Vedeva il volto di Kaede e spingeva, e più lo faceva più vedeva Kaede, e più vedeva Kaede più insisteva. Gli avrebbe fatto sparire dalla faccia quell'aria di superiorità. Questo era stato il suo obiettivo, a inizio luglio, ma ancora una volta il destino si burlò delle convinzioni del giovane Hanamichi e fece come voleva, nella maniera più inattesa e non desiderata. Bastò davvero poco, e all'improvviso tutto ciò che Hanamichi riuscì a vedere e pensare, fu Kaede Rukawa. Gli entrò in testa come un chiodo rovente, ancora più di prima, senza apparente desiderio di andarsene presto.
 
 
Kaede si fermò e si prese un momento per asciugarsi il sudore della fronte con la manica della felpa.
Si voltò nella direzione dalla quale era arrivato e si diede dello stupido. Era da almeno mezz'ora che correva, era impensabile che potesse anche solo scorgerlo, e infatti solo la grande distesa del mare che continuava a baciare la sabbia per poi allontanarsi si stagliava davanti a lui.

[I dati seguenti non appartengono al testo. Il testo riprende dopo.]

(* ===== verification/Registry.v ===== *)
(** * Registry: live Agent streams and the sends that target them

    Models [crates/server/src/grpc/session.rs]: [RegisteredSender],
    [send_to_current], and [SessionRegistry]. A registry is shared by every
    request handler, so it is modelled as a transition system: the state holds
    the registry, the channels and the sends in flight, and each step is one
    critical section of the code (what runs between two points where a lock is
    taken or released, or a future is awaited). [disconnect] takes two locks in turn and
    signals after them: it is three steps. *)

From S2P Require Import Prelude Text.

Module Registry.

(** ** Channels *)

(** A bounded [mpsc] channel: messages waiting, permits handed out, and whether
    the receiver is gone. *)
Record Chan (A : Type) := { capacity : Z; queue : list A; reserved : Z; closed : bool }.
Arguments capacity {A}. Arguments queue {A}. Arguments reserved {A}. Arguments closed {A}.

(** [RegisteredSender]: the channel and its watch, by identity. *)
Record RegisteredSender := { sender : Z; changes : Z }.

(** A [watch::channel(0)]: its generation, wrapped to 64 bits, and whether its
    sender is alive. *)
Record Watch := { generation : Z; alive : bool }.

Inductive SendError : Type := Revoked | Missing | Closed | TimedOut.

(** Where a [send_to_current] is: before the lookup, waiting on a reservation or
    a change, holding a permit it has not used, or finished. *)
Inductive SendState : Type :=
| Lookup
| Waiting (chan watch seen : Z)
| Holding (chan : Z)
| Done (r : result SendError unit).

#[global] Instance send_error_eq_dec : EqDecision SendError.
Proof. solve_decision. Defined.
#[global] Instance send_state_eq_dec : EqDecision SendState.
Proof. solve_decision. Defined.

Record Send (A : Type) := { target : Z; value : A; state : SendState }.
Arguments target {A}. Arguments value {A}. Arguments state {A}.

Record Registry (A : Type) := {
  senders : gmap Z RegisteredSender;  (** by Agent *)
  revoked : gset Z;
  watches : gmap Z Watch;
  chans : gmap Z (Chan A);
  sends : gmap Z (Send A);            (** calls of [send_to_current], by call *)
  log : list (Z * Z * Z);             (** call, Agent and channel of every message sent *)
  departing : gset Z;                 (** watches of senders that a [disconnect] has removed and
                                          not yet signalled *)
}.
Arguments senders {A}. Arguments revoked {A}. Arguments watches {A}. Arguments chans {A}.
Arguments sends {A}. Arguments log {A}. Arguments departing {A}.

Section registry.
Context {A : Type}.
Implicit Types (w : Registry A) (a c i : Z).

Definition new_registry : Registry A :=
  {| senders := ∅; revoked := ∅; watches := ∅; chans := ∅; sends := ∅; log := []; departing := ∅ |}.

Definition set_senders f w : Registry A :=
  {| senders := f (senders w); revoked := revoked w; watches := watches w; chans := chans w;
     sends := sends w; log := log w; departing := departing w |}.
Definition set_revoked f w : Registry A :=
  {| senders := senders w; revoked := f (revoked w); watches := watches w; chans := chans w;
     sends := sends w; log := log w; departing := departing w |}.
Definition set_watches f w : Registry A :=
  {| senders := senders w; revoked := revoked w; watches := f (watches w); chans := chans w;
     sends := sends w; log := log w; departing := departing w |}.
Definition set_chans f w : Registry A :=
  {| senders := senders w; revoked := revoked w; watches := watches w; chans := f (chans w);
     sends := sends w; log := log w; departing := departing w |}.
Definition set_state i st w : Registry A :=
  {| senders := senders w; revoked := revoked w; watches := watches w; chans := chans w;
     sends := alter (fun s => {| target := target s; value := value s; state := st |}) i (sends w);
     log := log w; departing := departing w |}.
Definition set_departing f w : Registry A :=
  {| senders := senders w; revoked := revoked w; watches := watches w; chans := chans w;
     sends := sends w; log := log w; departing := f (departing w) |}.

(** ** The watch of a registered sender *)

(** [RegisteredSender::notify_changed], and the drop of the sender that always
    follows it. *)
Definition notify_changed (rs : RegisteredSender) w : Registry A :=
  set_watches (alter (fun x => {| generation := wrap 64 (generation x + 1); alive := false |}) (changes rs)) w.

(** ** [SessionRegistry] *)

(** [register], with the identity [watch] of the new watch channel. *)
Definition register a c watch w : Registry A * bool :=
  if bool_decide (a ∈ revoked w) then (w, false)
  else
    let w := set_watches <[watch := {| generation := 0; alive := true |}]> w in
    let previous := senders w !! a in
    let w := set_senders <[a := {| sender := c; changes := watch |}]> w in
    (match previous with Some previous => notify_changed previous w | None => w end, true).

(** [unregister]: [c] is the channel of the weak sender, if it still upgrades. *)
Definition unregister a (c : option Z) w : Registry A * bool :=
  let is_current := match senders w !! a, c with
                    | Some current, Some c => sender current =? c
                    | _, _ => false
                    end in
  if is_current
  then (match senders w !! a with
        | Some current => notify_changed current (set_senders (delete a) w)
        | None => w
        end, true)
  else (w, false).

(** [disconnect]: one step per lock, and one for the signal, which is given when
    both locks are released. *)
Definition disconnect_revoke a w : Registry A := set_revoked (fun r => {[a]} ∪ r) w.
Definition disconnect_remove a w : Registry A :=
  match senders w !! a with
  | Some current => set_departing (fun d => {[changes current]} ∪ d) (set_senders (delete a) w)
  | None => w
  end.
Definition disconnect_notify (current : RegisteredSender) w : Registry A :=
  notify_changed current (set_departing (fun d => d ∖ {[changes current]}) w).

Definition count w : Z := Z.of_nat (size (senders w)).
Definition is_online a w : bool := bool_decide (is_Some (senders w !! a)).

(** ** [send_to_current] *)

(** Under the two read locks: refuse a revoked or unknown Agent, otherwise take
    its sender and subscribe to its changes. *)
Definition send_lookup i (s : Send A) w : Registry A :=
  if bool_decide (target s ∈ revoked w) then set_state i (Done (Err Revoked)) w else
  match senders w !! target s with
  | None => set_state i (Done (Err Missing)) w
  | Some current =>
      match watches w !! changes current with
      | Some x => set_state i (Waiting (sender current) (changes current) (generation x)) w
      | None => set_state i (Done (Err Missing)) w
      end
  end.

Definition has_room (ch : Chan A) : bool := zlen (queue ch) + reserved ch <? capacity ch.
Definition add_reserved (n : Z) (ch : Chan A) : Chan A :=
  {| capacity := capacity ch; queue := queue ch; reserved := reserved ch + n; closed := closed ch |}.

(** The reservation fails because the receiver is gone: look again. *)
Definition send_closed i (s : Send A) c w : Registry A :=
  if bool_decide (target s ∈ revoked w) then set_state i (Done (Err Revoked)) w else
  match senders w !! target s with
  | Some current => if negb (sender current =? c) then set_state i Lookup w
                    else set_state i (Done (Err Closed)) w
  | None => set_state i (Done (Err Missing)) w
  end.

Definition push_reserved (v : A) (ch : Chan A) : Chan A :=
  {| capacity := capacity ch; queue := queue ch ++ [v]; reserved := reserved ch - 1; closed := closed ch |}.

(** With the permit in hand, check under the locks that its channel is still
    the Agent's, and only then send; otherwise the permit is given back. *)
Definition send_commit i (s : Send A) c w : Registry A :=
  let give_back := set_chans (alter (add_reserved (-1)) c) in
  if bool_decide (target s ∈ revoked w) then give_back (set_state i (Done (Err Revoked)) w) else
  match senders w !! target s with
  | Some current =>
      if sender current =? c
      then let w := set_chans (alter (push_reserved (value s)) c) (set_state i (Done (Ok ())) w) in
           {| senders := senders w; revoked := revoked w; watches := watches w; chans := chans w;
              sends := sends w; log := log w ++ [(i, target s, c)]; departing := departing w |}
      else give_back (set_state i Lookup w)
  | None => give_back (set_state i (Done (Err Missing)) w)
  end.

(** The five-second timeout drops the future, and with it a permit it holds. *)
Definition send_timeout i (s : Send A) w : Registry A :=
  let w' := set_state i (Done (Err TimedOut)) w in
  match state s with
  | Holding c => set_chans (alter (add_reserved (-1)) c) w'
  | _ => w'
  end.

(** One step of the send [i]. *)
Inductive send_step i w : Registry A → Prop :=
| step_lookup s :
    sends w !! i = Some s → state s = Lookup → send_step i w (send_lookup i s w)
| step_reserved s c x n ch :
    sends w !! i = Some s → state s = Waiting c x n →
    chans w !! c = Some ch → closed ch = false → has_room ch = true →
    send_step i w (set_chans (alter (add_reserved 1) c) (set_state i (Holding c) w))
| step_closed s c x n ch :
    sends w !! i = Some s → state s = Waiting c x n →
    chans w !! c = Some ch → closed ch = true → send_step i w (send_closed i s c w)
| step_changed s c x n wt :
    sends w !! i = Some s → state s = Waiting c x n →
    watches w !! x = Some wt → generation wt ≠ n → send_step i w (set_state i Lookup w)
| step_dropped s c x n wt :
    sends w !! i = Some s → state s = Waiting c x n →
    watches w !! x = Some wt → generation wt = n → alive wt = false →
    send_step i w (set_state i (Done (Err Missing)) w)
| step_commit s c :
    sends w !! i = Some s → state s = Holding c → send_step i w (send_commit i s c w)
| step_timeout s :
    sends w !! i = Some s → (∀ r, state s ≠ Done r) → send_step i w (send_timeout i s w).

(** Everything that can happen to a registry. *)
Inductive step w : Registry A → Prop :=
| step_register a c x :
    is_Some (chans w !! c) → watches w !! x = None → step w (register a c x w).1
| step_unregister a (oc : option Z) : step w (unregister a oc w).1
| step_revoke a : step w (disconnect_revoke a w)
| step_remove a : a ∈ revoked w → step w (disconnect_remove a w)
| step_notify rs : changes rs ∈ departing w → step w (disconnect_notify rs w)
| step_new_chan c n :
    chans w !! c = None → 1 <= n →
    step w (set_chans <[c := {| capacity := n; queue := []; reserved := 0; closed := false |}]> w)
| step_recv c ch v q :
    chans w !! c = Some ch → queue ch = v :: q →
    step w (set_chans <[c := {| capacity := capacity ch; queue := q; reserved := reserved ch;
                                closed := closed ch |}]> w)
| step_close c ch :
    chans w !! c = Some ch →
    step w (set_chans <[c := {| capacity := capacity ch; queue := queue ch; reserved := reserved ch;
                                closed := true |}]> w)
| step_call i a v :
    sends w !! i = None →
    step w {| senders := senders w; revoked := revoked w; watches := watches w; chans := chans w;
              sends := <[i := {| target := a; value := v; state := Lookup |}]> (sends w); log := log w;
              departing := departing w |}
| step_send i w' : send_step i w w' → step w w'.

Definition reachable w : Prop := rtc step new_registry w.
End registry.
End Registry.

Provava un sentimento che quasi mai si risvegliava in lui: un leggerissimo, impalpabile, tuttavia presente senso di colpa.
Una decina di giorni prima aveva preso la strada verso la spiaggia perché aveva voglia di stare per i fatti suoi e di non andare a correre con gli altri compagni: a suo gusto, trascorrevano più che una sufficiente quantità di tempo insieme. Si era ritrovato a respirare profondamente l'odore del mare, provando un certo sollievo.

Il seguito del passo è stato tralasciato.